* Materials provided *
■ ■ ■ ■ ■ ■ ■

(** [f"&password={urllib.parse.quote(password)}" if password else "&password="] *)
Definition password_param (password : option string) : string :=
  match password with
  | Some (String _ _ as p) => "&password=" ++ Url.quote p
  | _ => "&password="
  end.

Definition api_url (link_id query : string) (password : option string) : string :=
  "https://app.koofr.net/api/v2/public/links/" ++ link_id ++ "/bundle?" ++ query
    ++ password_param password.

Definition dl_url (link_id bundle query : string) (password : option string) : string :=
  "https://app.koofr.net/content/links/" ++ link_id ++ "/files/get/"
    ++ Url.quote (bundle ++ ".zip") ++ "?" ++ query ++ password_param password
    ++ "&pf=1&force".

(** [raise_for_status] raises for the 4xx and 5xx codes. *)
Definition is_http_error (status : Z) : bool := (400 <=? status)%Z && (status <? 600)%Z.

Section Program.

(** The environment: the URL library's host validation, the server, the
    JSON and ZIP decoders, and [str()] of a decoded value that is not
    already a string. *)
Variable netloc_ok : string -> bool.
Variable http_get : string -> option string -> http_reply.
Variable json_loads : list Byte.byte -> option Json.value.
Variable zip_infolist : list Byte.byte -> zip_open.
Variable py_str : Json.value -> string.

(** Lines 22-23. *)
Definition ensure_output_folder (output_folder : string) : M unit :=
  let* present := os_path_exists output_folder in
  if present then ret tt else os_makedirs output_folder false.

(** Lines 26-32: the link identifier and the query. *)
Definition parse_link (link_url : string) : result (string * string) :=
  match Url.urlparse netloc_ok link_url with
  | None => Raise UrlValueError
  | Some parsed_url =>
      let path_parts := Str.split "/links/" (Url.path parsed_url) in
      if (length path_parts <? 2)%nat then Raise InvalidLinkFormat
      else
        let link_id := hd "" (Str.split "?" (nth 1 path_parts "")) in
        let query :=
          if Str.is_empty (Url.query parsed_url) then "path=%2F"
          else Url.query parsed_url in
        Ok (link_id, query)
  end.

(** [requests.get(url, headers=..., timeout=...)]: the request is
    observable, the reply is the server's. *)
Definition requests_get (url : string) (referer : option string) (timeout : Z)
  : M http_reply :=
  fun w => (Ok (http_get url referer), log (Requested url referer timeout) w).

(** Lines 39-53: the metadata request; the body of a good reply. *)
Definition fetch_metadata (url : string) : M (list Byte.byte) :=
  print (MsgFetching url) >>
  let* reply := requests_get url None 30 in
  match reply with
  | Unreachable => print MsgMetadataFailed >> sys_exit 1
  | Reply status content =>
      if is_http_error status then
        print (MsgHttpError status) >>
        (if (status =? 404)%Z then print MsgLinkGone
         else if (status =? 403)%Z then print MsgAccessDenied
         else ret tt) >>
        sys_exit 1
      else ret content
  end.

(** Lines 55-61: [data.get('file', {}).get('name')] and its check. *)
Definition bundle_name_of (content : list Byte.byte) : M string :=
  match json_loads content with
  | None => raise JSONDecodeError
  | Some (Json.JObj members) =>
      let file :=
        match Json.dict_get "file" members with
        | Some v => v
        | None => Json.JObj []
        end in
      match file with
      | Json.JObj file_members =>
          match Json.dict_get "name" file_members with
          | Some v =>
              if Json.truthy v then
                let bundle_name := match v with Json.JStr s => s | _ => py_str v end in
                print (MsgFoundBundle bundle_name) >> ret bundle_name
              else print MsgNoBundle >> sys_exit 1
          | None => print MsgNoBundle >> sys_exit 1
          end
      | _ => raise AttributeError
      end
  | Some _ => raise AttributeError
  end.

(** Lines 68-76: the download request; the body of a good reply. *)
Definition download_zip (url link_url : string) : M (list Byte.byte) :=
  print MsgDownloading >>
  let* reply := requests_get url (Some link_url) 60 in
  match reply with
  | Unreachable => print MsgDownloadFailed >> sys_exit 1
  | Reply status content =>
      if is_http_error status then print MsgDownloadFailed >> sys_exit 1
      else ret content
  end.

(** Lines 88-94: one matching member written under the output folder. *)
Definition extract_member (output_folder : string) (file_info : ZipInfo) : M unit :=
  let target := extract_path output_folder (filename file_info) in
  os_makedirs (OsPath.dirname target) true >>
  match member file_info with
  | Stored data => open_wb_write target data
  | BadMember => raise BadZipFile
  | BadData => open_wb_write target [] >> raise BadZipFile
  end >>
  print (MsgExtracted (filename file_info)).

■ ■ ■ ■ ■ ■ ■

* What to do *
Transcribe the entries above word for word, from the first line through the line containing "Variable netloc_ok : string -> bool.", and nothing else.

* Solution to the problem *
(** [f"&password={urllib.parse.quote(password)}" if password else "&password="] *)
Definition password_param (password : option string) : string :=
  match password with
  | Some (String _ _ as p) => "&password=" ++ Url.quote p
  | _ => "&password="
  end.

Definition api_url (link_id query : string) (password : option string) : string :=
  "https://app.koofr.net/api/v2/public/links/" ++ link_id ++ "/bundle?" ++ query
    ++ password_param password.

Definition dl_url (link_id bundle query : string) (password : option string) : string :=
  "https://app.koofr.net/content/links/" ++ link_id ++ "/files/get/"
    ++ Url.quote (bundle ++ ".zip") ++ "?" ++ query ++ password_param password
    ++ "&pf=1&force".

(** [raise_for_status] raises for the 4xx and 5xx codes. *)
Definition is_http_error (status : Z) : bool := (400 <=? status)%Z && (status <? 600)%Z.

Section Program.

(** The environment: the URL library's host validation, the server, the
    JSON and ZIP decoders, and [str()] of a decoded value that is not
    already a string. *)
Variable netloc_ok : string -> bool.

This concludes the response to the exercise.